Hey, thanks for trying it out! I'm planning to quantize IQ4_XS on the next training run, thanks for flagging the memory issue.
What GPU and context length are you trying to run?
We’re also considering a smaller Humanlike model on Gemma for lower-VRAM systems in the near future.
Feel free to join our discord for discussions, it'd be great to have you there.
Hey, thanks for trying it out! I'm planning to quantize IQ4_XS on the next training run, thanks for flagging the memory issue.
What GPU and context length are you trying to run?
We’re also considering a smaller Humanlike model on Gemma for lower-VRAM systems in the near future.
Feel free to join our discord for discussions, it'd be great to have you there.
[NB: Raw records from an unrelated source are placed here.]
(** * ubimkvol: creation of UBI volumes

    A shallow embedding of [ubi-utils/src/ubimkvol.c] (version 1.6): the
    option scan [parse_opt], the validator [param_sanity_check] and the
    driver [main], together with the theorems that settle what the design
    document says about them.

    Data model.  The target is LP64: [int] is 32 bits, [long], [long long]
    and their unsigned variants are 64 bits.  Integers are [Z] with the
    wrap-around of every conversion written out.  Strings are
    [String.string]; a [char *] that may be [NULL] is an [option string].

    Effects.  Everything the program does to the outside (messages, calls
    into libubi) is recorded, in order, in a list of [event]s; a function
    that can also leave the process ([exit]) or be killed by an arithmetic
    trap has type [prog A], a writer over events with three endings. *)

From Stdlib Require Import ZArith List String Ascii Bool Lia.
From Stdlib Require Import DecimalString.
Import ListNotations.

Local Open Scope string_scope.
Local Open Scope Z_scope.

(** ** Machine integers *)

Definition INT_BITS : Z := 32.
Definition LLONG_BITS : Z := 64.
Definition ULLONG_MAX : Z := 2 ^ 64 - 1.
Definition ULONG_MAX : Z := 2 ^ 64 - 1.
Definition LLONG_MAX : Z := 2 ^ 63 - 1.
Definition LLONG_MIN : Z := - 2 ^ 63.

(** Conversion of an integer to a signed type of [w] bits: the value
    modulo [2^w], read in two's complement. *)
Definition wrap_signed (w : Z) (x : Z) : Z :=
  let m := x mod 2 ^ w in
  if m <? 2 ^ (w - 1) then m else m - 2 ^ w.

Definition to_int (x : Z) : Z := wrap_signed INT_BITS x.
Definition to_llong (x : Z) : Z := wrap_signed LLONG_BITS x.
(** * TissueMAPS: the Experiment model (app/src/core/experiment/Experiment.ts)

    A shallow embedding of class [Experiment]: its constructor, the derived
    projections [maxZoom], [maxZ], [minZ] and the lifecycle operations
    [getAll], [get], [delete], [create] and [submitWorkflow]; and of the
    checks of scripts/create_conda_env.sh. *)

From stdpp Require Import gmap strings list fin_maps.

Open Scope string_scope.
Open Scope list_scope.
Set Warnings "-register-all".

(** ** JavaScript values *)

(** A JavaScript [number] as far as the model reads it: zoom levels and
    z-plane indices are integers, so a finite number is represented by its
    integer value; the three values that are not finite are kept, because
    [Math.max] and [Math.min] produce and propagate them. *)
Inductive number :=
| NaN
| NegInfinity
| Int (z : Z)
| Infinity.

(** Values are trees: primitives, arrays and object literals. An exception
    object is a value too, since it can be thrown and become the reason of
    a rejected promise. *)
Inductive value :=
| undefined
| null
| VBool (b : bool)
| VNum (n : number)
| VStr (s : string)
| VArr (vs : list value)
| VObj (props : gmap string value)
| TypeError.

(** An object is its property table. *)
Abbreviation object := (gmap string value).

(** Objects that are mutated in place have an identity: they live in a store
    and are passed around by reference. A reference whose object was never
    written reads as the empty object. *)
Definition loc := nat.
Abbreviation heap := (gmap loc object).

(** How a piece of code completes: with a value, or by throwing. *)
Inductive completion (A : Type) :=
| Normal (a : A)
| Throw (exn : value).
Arguments Normal {A} a.
Arguments Throw {A} exn.

Global Instance completion_ret : MRet completion := λ A a, Normal a.
Global Instance completion_bind : MBind completion := λ A B f c,
  match c with
  | Normal a => f a
  | Throw exn => Throw exn
  end.

(** [v.p]: reading a property of [undefined] or [null] throws a TypeError;
    a property that is not there reads as [undefined]. *)
Definition get_prop (v : value) (p : string) : completion value :=
  match v with
  | undefined | null => Throw TypeError
  | VObj props => Normal (default undefined (props !! p))
  | _ => Normal undefined
  end.

(** ** Math.max and Math.min *)

Module Math.

(** [x > y] on numbers; every comparison with NaN is false. *)
Definition gt (x y : number) : bool :=
  match x, y with
  | NaN, _ | _, NaN => false
  | NegInfinity, _ => false
  | _, Infinity => false
  | Int a, Int b => bool_decide (b < a)%Z
  | Int _, NegInfinity => true
  | Infinity, _ => true
  end.

(** One step of [Math.max]: NaN is absorbing, otherwise the larger wins. *)
Definition max2 (highest x : number) : number :=
  match highest, x with
  | NaN, _ | _, NaN => NaN
  | _, _ => if gt x highest then x else highest
  end.

Definition min2 (lowest x : number) : number :=
  match lowest, x with
  | NaN, _ | _, NaN => NaN
  | _, _ => if gt lowest x then x else lowest
  end.

(** [Math.max.apply(_, zs)]: starts from -Infinity, which is the result
    for no arguments. *)
Definition max (zs : list number) : number := foldl max2 NegInfinity zs.

(** [Math.min.apply(_, zs)]: starts from +Infinity. *)
Definition min (zs : list number) : number := foldl min2 Infinity zs.

End Math.

(** ** The collaborators of Experiment *)

Module Layer.
(** Modelled from the spec: class Layer is not among the sources. A layer
    exposes [maxZoom]. *)
Record t := { maxZoom : number }.
End Layer.

Module Channel.
(** Modelled from the spec: class Channel is not among the sources. A
    channel exposes [maxZ], [minZ] and its [layers]. *)
Record t := { maxZ : number; minZ : number; layers : list Layer.t }.
(** [prisma.product.findMany({ where: { id: { in: ids } } })] (lines 69-72). *)
Definition product_find_many (ids : list Z) (db : Db) : list Pricing.Product :=
  List.filter (fun p => existsb (Z.eqb (Pricing.product_id p)) ids) (products db).

(** [createOrder(userId, data)] (lines 53-121). The clock and
    [Math.random().toString(36)] are inputs. *)
Definition createOrder (uid : Z) (data : CreateOrderInput) (now : OrderNumber.DateParts)
    (rand36 : string) (db : Db) : result (Order * Db) CreateError :=
  let fetched := product_find_many (map Pricing.in_productId (c_items data)) db in
  match Pricing.compute_totals fetched (c_items data) (c_shippingCost data) with
  | Err e => Err (PricingFailed e)
  | Ok t =>
      match order_create
              {| d_orderNumber := OrderNumber.generateOrderNumber now rand36;
                 d_userId := uid; d_storeId := c_storeId data;
                 d_addressId := c_addressId data; d_voucherId := c_voucherId data;
                 d_subtotal := Pricing.subtotal t; d_shippingCost := c_shippingCost data;
                 d_totalAmount := Pricing.totalAmount t;
                 d_courier := c_courier data; d_courierService := c_courierService data;
                 d_paymentMethod := c_paymentMethod data; d_notes := c_notes data;
                 d_items := Pricing.order_items t |} db with
      | Err e => Err (DbFailed e)
      | Ok r => Ok r
      end
  end.

(** [getOrderById(id, userId)] (lines 36-51). *)
Definition getOrderById (id uid : Z) (db : Db) : option Order :=
  order_find_first (by_id_owner (Some id) uid) db.

(** [where: { userId, ...(status && { status }) }]. *)
Definition user_status_filter (uid : Z) (st : option OrderStatus.t) (o : Order) : bool :=
  bool_decide (userId o = uid) &&
  match st with Some s => bool_decide (status o = s) | None => true end.

(** The matching rows from id [k] down to id [1]: [orderBy: { createdAt:
    'desc' }], the autoincrement id growing with the creation time. *)
Fixpoint collect_desc (m : gmap Z Order) (pred : Order -> bool) (k : Z) (fuel : nat)
  : list Order :=
  match fuel with
  | O => []
  | S fuel' =>
      let rest := collect_desc m pred (k - 1) fuel' in
      match m !! k with
      | Some o => if pred o then o :: rest else rest
      | None => rest
      end
  end.

(** [getUserOrders(userId, status)] (lines 18-34). *)
Definition getUserOrders (uid : Z) (st : option OrderStatus.t) (db : Db) : list Order :=
  collect_desc (orders db) (user_status_filter uid st) (next_order_id db - 1)
    (Z.to_nat (next_order_id db - 1)).

(** ** Lemmas *)

Lemma find_product_find_many ids db pid :
  pid ∈ ids ->
  Pricing.find_product (product_find_many ids db) pid = Pricing.find_product (products db) pid.
Proof.
  intros Hin. unfold product_find_many, Pricing.find_product.
  induction (products db) as [|p ps IH]; simpl; [done|].
  destruct (existsb (Z.eqb (Pricing.product_id p)) ids) eqn:Ex; simpl.
  - by rewrite IH.
  - destruct (Z.eqb_spec (Pricing.product_id p) pid) as [<-|]; [|done].
    exfalso. apply list_elem_of_In in Hin.
    assert (existsb (Z.eqb (Pricing.product_id p)) ids = true) as Ht
      by (apply existsb_exists; exists (Pricing.product_id p); split; [done | apply Z.eqb_refl]).
    congruence.
Qed.

Lemma collect_desc_sound m pred k fuel o :
  o ∈ collect_desc m pred k fuel ->
  exists j, k - Z.of_nat fuel < j <= k /\ m !! j = Some o /\ pred o = true.
Proof.
  revert k. induction fuel as [|fuel IH]; intros k; simpl; [by intros ?%elem_of_nil|].
  destruct (m !! k) as [x|] eqn:E; [destruct (pred x) eqn:Ep|].
  - intros [->|(j & Hj & ?)%IH]%elem_of_cons; [exists k; split; [lia | done]|].
    exists j. split; [lia | done].
  - intros (j & Hj & ?)%IH. exists j. split; [lia | done].
  - intros (j & Hj & ?)%IH. exists j. split; [lia | done].
Qed.

Lemma collect_desc_complete m pred k fuel j o :
  k - Z.of_nat fuel < j <= k -> m !! j = Some o -> pred o = true ->
  o ∈ collect_desc m pred k fuel.
Proof.
  revert k. induction fuel as [|fuel IH]; intros k Hj Hm Hp; simpl; [lia|].
  destruct (decide (j = k)) as [->|Hne].
  - rewrite Hm, Hp. apply list_elem_of_here.
  - assert (o ∈ collect_desc m pred (k - 1) fuel) by (apply (IH (k - 1)); [lia | done | done]).
    destruct (m !! k) as [x|]; [destruct (pred x)|]; [by apply list_elem_of_further | done | done].
Qed.

Lemma collect_desc_bound m pred k fuel o :
  (forall j x, m !! j = Some x -> oid x = j) ->
  o ∈ collect_desc m pred k fuel -> oid o <= k.
Proof.
  intros Hm (j & Hj & Hmj & _)%collect_desc_sound. rewrite (Hm j o Hmj). lia.
Qed.

(** The scan from [k] downwards yields strictly decreasing ids. *)
Lemma collect_desc_sorted m pred k fuel :
  (forall j x, m !! j = Some x -> oid x = j) ->
  StronglySorted (fun a b => oid b < oid a) (collect_desc m pred k fuel).
Proof.
  intros Hm. revert k. induction fuel as [|fuel IH]; intros k; simpl; [constructor|].
  destruct (m !! k) as [x|] eqn:E; [destruct (pred x)|]; try apply IH.
  constructor; [apply IH|]. apply Forall_forall. intros y Hy.
  rewrite (Hm k x E). apply (collect_desc_bound m pred (k - 1) fuel y Hm) in Hy. lia.
Qed.

Lemma createOrder_Ok uid data now rand36 db o db' :
  createOrder uid data now rand36 db = Ok (o, db') ->
  exists t fetched,
    fetched = product_find_many (map Pricing.in_productId (c_items data)) db /\
    Pricing.compute_totals fetched (c_items data) (c_shippingCost data) = Ok t /\
    order_create
      {| d_orderNumber := OrderNumber.generateOrderNumber now rand36;
         d_userId := uid; d_storeId := c_storeId data;
         d_addressId := c_addressId data; d_voucherId := c_voucherId data;
         d_subtotal := Pricing.subtotal t; d_shippingCost := c_shippingCost data;
         d_totalAmount := Pricing.totalAmount t;
         d_courier := c_courier data; d_courierService := c_courierService data;
         d_paymentMethod := c_paymentMethod data; d_notes := c_notes data;
         d_items := Pricing.order_items t |} db = Ok (o, db').
Proof.
  unfold createOrder.
  destruct (Pricing.compute_totals _ _ _) as [t|e] eqn:Ht; [|done].
  destruct (order_create _ db) as [[o1 db1]|e] eqn:Hc; [|done].
  intros [= <- <-]. eauto.
Qed.

(** ** Properties *)

(** C14 (invariant). Creating an order keeps the database well formed:
    ids and keys agree and stay below the counter, order numbers stay
    unique, every order's total is its subtotal plus shipping and its
    subtotal the sum of its line totals, and paid payments are recorded
    with a paid order and a payment time. *)
Theorem createOrder_wf uid data now rand36 db o db' :
  db_wf db -> createOrder uid data now rand36 db = Ok (o, db') -> db_wf db'.
Proof.
  intros Hwf (t & fetched & -> & Ht & Hc)%createOrder_Ok.
  apply Pricing.compute_totals_amounts in Ht as [Htot Hsub].
  eapply order_create_wf; [|exact Hwf|exact Hc]. split; simpl; [exact Htot | exact Hsub].
Qed.

Lemma createOrder_wf_witness :
  db_wf (mkDb ∅ 1 ∅ [Pricing.mkProduct 1 "Kaos" 100000 (Some 10) 200 []]) /\
  createOrder 5 (mkCreateOrderInput 2 3 None [Pricing.mkItemInput 1 None 2] "jne" "REG" 15000 "VA" None) (OrderNumber.mkDateParts 2025 0 1) "0.abc123xyz" (mkDb ∅ 1 ∅ [Pricing.mkProduct 1 "Kaos" 100000 (Some 10) 200 []]) = Ok ((mkOrder 1 "INV/20250101/ABC123" 5 2 3 None 180000 15000 195000 "jne" "REG" "VA" None [Pricing.mkOrderItem 1 None "Kaos" None 90000 2 200] OrderStatus.PENDING_PAYMENT PaymentStatus.UNPAID None), (mkDb {[1 := (mkOrder 1 "INV/20250101/ABC123" 5 2 3 None 180000 15000 195000 "jne" "REG" "VA" None [Pricing.mkOrderItem 1 None "Kaos" None 90000 2 200] OrderStatus.PENDING_PAYMENT PaymentStatus.UNPAID None)]} 2 ∅ [Pricing.mkProduct 1 "Kaos" 100000 (Some 10) 200 []])) /\
  db_wf (mkDb {[1 := (mkOrder 1 "INV/20250101/ABC123" 5 2 3 None 180000 15000 195000 "jne" "REG" "VA" None [Pricing.mkOrderItem 1 None "Kaos" None 90000 2 200] OrderStatus.PENDING_PAYMENT PaymentStatus.UNPAID None)]} 2 ∅ [Pricing.mkProduct 1 "Kaos" 100000 (Some 10) 200 []]).
Proof.
  pose proof (empty_db_wf ∅ [Pricing.mkProduct 1 "Kaos" 100000 (Some 10) 200 []]) as H0.
  assert (H : createOrder 5 (mkCreateOrderInput 2 3 None [Pricing.mkItemInput 1 None 2] "jne" "REG" 15000 "VA" None) (OrderNumber.mkDateParts 2025 0 1) "0.abc123xyz" (mkDb ∅ 1 ∅ [Pricing.mkProduct 1 "Kaos" 100000 (Some 10) 200 []]) = Ok ((mkOrder 1 "INV/20250101/ABC123" 5 2 3 None 180000 15000 195000 "jne" "REG" "VA" None [Pricing.mkOrderItem 1 None "Kaos" None 90000 2 200] OrderStatus.PENDING_PAYMENT PaymentStatus.UNPAID None), (mkDb {[1 := (mkOrder 1 "INV/20250101/ABC123" 5 2 3 None 180000 15000 195000 "jne" "REG" "VA" None [Pricing.mkOrderItem 1 None "Kaos" None 90000 2 200] OrderStatus.PENDING_PAYMENT PaymentStatus.UNPAID None)]} 2 ∅ [Pricing.mkProduct 1 "Kaos" 100000 (Some 10) 200 []]))) by (vm_compute; reflexivity).
  split; [exact H0|]. split; [exact H|]. exact (createOrder_wf _ _ _ _ _ _ _ H0 H).
Defined.
(* ===== verification/Notifications.v ===== *)
(** * Notifications

    [NotificationsService] (src/src/modules/notifications/notifications.service.ts)
    behind [NotificationsController] (notifications.controller.ts). The
    [notification] table is a map from the string id Prisma assigns to the
    row; [createdAt] is the clock reading at creation. The controller reads
    [page] and [limit] from the query string with [parseInt], which is
    written out here ([js_parseInt]); a JavaScript number that may be [NaN]
    is [option Z], [None] being [NaN]. *)

From stdpp Require Import sorting.
From Stdlib Require Import Ascii.
From S2P Require Import Prelude OrderNumber.

Open Scope string_scope.
Open Scope Z_scope.
Open Scope result_scope.

Module Notifications.

(** [NotificationType] (lines 4-13). *)
Inductive NotificationType :=
| ORDER_CREATED | ORDER_PAID | ORDER_SHIPPED | ORDER_DELIVERED | ORDER_CANCELLED
| PRODUCT_REVIEW | NEW_MESSAGE | PROMO | SYSTEM.

Record Notification := mkNotification {
  n_id : string;
  n_userId : Z;
  n_type : NotificationType;
  n_title : string;
  n_message : string;
  n_link : option string;
  n_metadata : option string;
  n_isRead : bool;
  n_createdAt : Z;
}.

(** The argument of [create] (lines 19-26); [metadata] is already the
    [JSON.stringify] of the object, [None] when it is falsy. *)
Record NotificationInput := mkNotificationInput {
  in_userId : Z;
  in_type : NotificationType;
  in_title : string;
  in_message : string;
  in_link : option string;
  in_metadata : option string;
}.

Notation NotifDb := (gmap string Notification).

(** Prisma's unique violation on an id that exists, and the validation
    error on a [skip] or [take] that is not a non-negative, resp. an,
    integer ([NaN] or a negative [skip]). *)
Inductive NotifError :=
| DuplicateId
| InvalidPagination.

Record PageMeta := mkPageMeta {
  meta_page : option Z;
  meta_limit : option Z;
  meta_total : Z;
  meta_totalPages : option Z;   (* [None]: [Infinity] or [NaN], serialised as [null] *)
}.

(** ** JavaScript numbers and [parseInt] *)

(** Arithmetic on numbers that may be [NaN]. *)
Definition nan_sub (a : option Z) (b : Z) : option Z := (fun x => x - b) <$> a.
Definition nan_mul (a b : option Z) : option Z :=
  match a, b with Some x, Some y => Some (x * y) | _, _ => None end.

(** [Math.ceil(a / b)]: [None] when [b = 0] ([Infinity] or [NaN]). *)
Definition math_ceil_div (a b : Z) : option Z :=
  if b =? 0 then None else Some (- ((- a) / b)).

Definition js_whitespace (c : ascii) : bool :=
  match nat_of_ascii c with 9 | 10 | 11 | 12 | 13 | 32 => true | _ => false end%nat.

Fixpoint trim_start (s : string) : string :=
  match s with
  | String c r => if js_whitespace c then trim_start r else s
  | EmptyString => s
  end.

(** The value of a digit in [radix] (10 or 16), if it is one. *)
Definition digit_value (radix : Z) (c : ascii) : option Z :=
  let n := Z.of_nat (nat_of_ascii c) in
  let v := if (48 <=? n) && (n <=? 57) then Some (n - 48)
           else if (97 <=? n) && (n <=? 102) then Some (n - 87)
           else if (65 <=? n) && (n <=? 70) then Some (n - 55)
           else None in
  match v with Some d => if d <? radix then Some d else None | None => None end.

(** The longest prefix of digits, read in [radix]: [None] when empty. *)
Fixpoint digits_prefix (radix : Z) (s : string) (acc : option Z) : option Z :=
  match s with
  | String c r =>
      match digit_value radix c with
      | Some d => digits_prefix radix r (Some (default 0 acc * radix + d))
      | None => acc
      end
  | EmptyString => acc
  end.

(** An optional sign. *)
Definition parse_sign (s : string) : Z * string :=
  match s with
  | String c r =>
      if (c =? "-")%char then (-1, r) else if (c =? "+")%char then (1, r) else (1, s)
  | EmptyString => (1, s)
  end.

(** A [0x] or [0X] prefix selects base 16. *)
Definition parse_radix (s : string) : Z * string :=
  match s with
  | String c (String x r) =>
      if (c =? "0")%char && ((x =? "x")%char || (x =? "X")%char) then (16, r) else (10, s)
  | _ => (10, s)
  end.

(** [parseInt(s)] with no radix: leading white space, a sign, a [0x]
    prefix selecting base 16, then the longest prefix of digits. *)
Definition js_parseInt (s : string) : option Z :=
  let '(sign, s) := parse_sign (trim_start s) in
  let '(radix, s) := parse_radix s in
  (fun n => sign * n) <$> digits_prefix radix s None.

(** [q ? parseInt(q) : dflt] on an optional query parameter. *)
Definition query_int (q : option string) (dflt : Z) : option Z :=
  if js_truthy_str q then js_parseInt (default "" q) else Some dflt.

(** ** The Prisma operations *)

(** [findMany({ where, orderBy: { createdAt: 'desc' } })]: the matching
    rows, newest first. *)
Definition newer (a b : Notification) : Prop := n_createdAt b <= n_createdAt a.

#[global] Instance newer_dec : RelDecision newer := fun a b => decide (n_createdAt b <= n_createdAt a).

Definition find_desc (pred : Notification -> bool) (db : NotifDb) : list Notification :=
  merge_sort newer
    (List.filter pred (map snd (map_to_list db))).

(** [skip] and [take]: a [take] below zero takes that many rows from the
    end. *)
Definition prisma_page (skip take : option Z) (l : list Notification)
  : result (list Notification) NotifError :=
  match skip, take with
  | Some s, Some t =>
      if s <? 0 then Err InvalidPagination
      else let rest := drop (Z.to_nat s) l in
           if 0 <=? t then Ok (List.firstn (Z.to_nat t) rest)
           else Ok (drop (List.length rest - Z.to_nat (- t)) rest)
  | _, _ => Err InvalidPagination
  end.

Definition count (pred : Notification -> bool) (db : NotifDb) : Z :=
  Z.of_nat (List.length (List.filter pred (map snd (map_to_list db)))).

Definition update_many (pred : Notification -> bool) (f : Notification -> Notification)
    (db : NotifDb) : Z * NotifDb :=
  (count pred db, (fun n => if pred n then f n else n) <$> db).

Definition set_read (n : Notification) : Notification :=
  {| n_id := n_id n; n_userId := n_userId n; n_type := n_type n; n_title := n_title n;
     n_message := n_message n; n_link := n_link n; n_metadata := n_metadata n;
     n_isRead := true; n_createdAt := n_createdAt n |}.

(** ** The service *)

Definition of_user (uid : Z) (n : Notification) : bool := bool_decide (n_userId n = uid).

Definition unread_of (uid : Z) (n : Notification) : bool := of_user uid n && negb (n_isRead n).

Definition by_id_user (id : string) (uid : Z) (n : Notification) : bool :=
  bool_decide (n_id n = id) && of_user uid n.

(** [create(data)] (lines 19-37); [id] is the id Prisma generates and
    [now] the clock. *)
Definition create (id : string) (now : Z) (data : NotificationInput) (db : NotifDb)
  : result (Notification * NotifDb) NotifError :=
  match db !! id with
  | Some _ => Err DuplicateId
  | None =>
      let n := {| n_id := id; n_userId := in_userId data; n_type := in_type data;
                  n_title := in_title data; n_message := in_message data;
                  n_link := in_link data; n_metadata := in_metadata data;
                  n_isRead := false; n_createdAt := now |} in
      Ok (n, <[id := n]> db)
  end.

(** [getByUser(userId, page, limit)] (lines 39-61). *)
Definition getByUser (uid : Z) (page limit : option Z) (db : NotifDb)
  : result (list Notification * PageMeta) NotifError :=
  let skip := nan_mul (nan_sub page 1) limit in
  data <- prisma_page skip limit (find_desc (of_user uid) db) ;;
  let total := count (of_user uid) db in
  Ok (data, {| meta_page := page; meta_limit := limit; meta_total := total;
               meta_totalPages := limit ≫= math_ceil_div total |}).

(** [getUnreadCount(userId)] (lines 63-67). *)
Definition getUnreadCount (uid : Z) (db : NotifDb) : Z := count (unread_of uid) db.

(** [markAsRead(notificationId, userId)] (lines 69-74). *)
Definition markAsRead (id : string) (uid : Z) (db : NotifDb) : Z * NotifDb :=
  update_many (by_id_user id uid) set_read db.

(** [markAllAsRead(userId)] (lines 76-81). *)
Definition markAllAsRead (uid : Z) (db : NotifDb) : Z * NotifDb :=
  update_many (unread_of uid) set_read db.

(** [delete(notificationId, userId)] (lines 83-87): [deleteMany]. *)
Definition delete_notification (id : string) (uid : Z) (db : NotifDb) : Z * NotifDb :=
  (count (by_id_user id uid) db, filter (fun kv => by_id_user id uid kv.2 = false) db).

(** [notifyOrderCreated(userId, orderId)] (lines 90-98). *)
Definition notifyOrderCreated (id : string) (now uid : Z) (orderId : string) (db : NotifDb) :=
  create id now {| in_userId := uid; in_type := ORDER_CREATED; in_title := "Pesanan Dibuat";
                   in_message := "Pesanan #" ++ orderId ++
                                 " berhasil dibuat. Silakan selesaikan pembayaran.";
                   in_link := Some ("/profile/orders/" ++ orderId); in_metadata := None |} db.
My hardware is an RTX 3080 20G, with KV cache using Q8 quantization and a context length of 80000. If I switch to IQ4_XS, the context length can reach 120000, which is more than enough for me. I mainly do novel writing, but after the recent model update, it's been hard to generate long texts. And the old version of the model made me delete it directly.
@yybl IQ4_XS is now uploaded! It’s about 15.1 GB versus 16.56 GB for Q4_K_M, so that should free up some room for your KV cache.
The new release is more optimised and balanced, and should follow instructions and context better. Let me know if it still doesn't give you the prose you are looking for.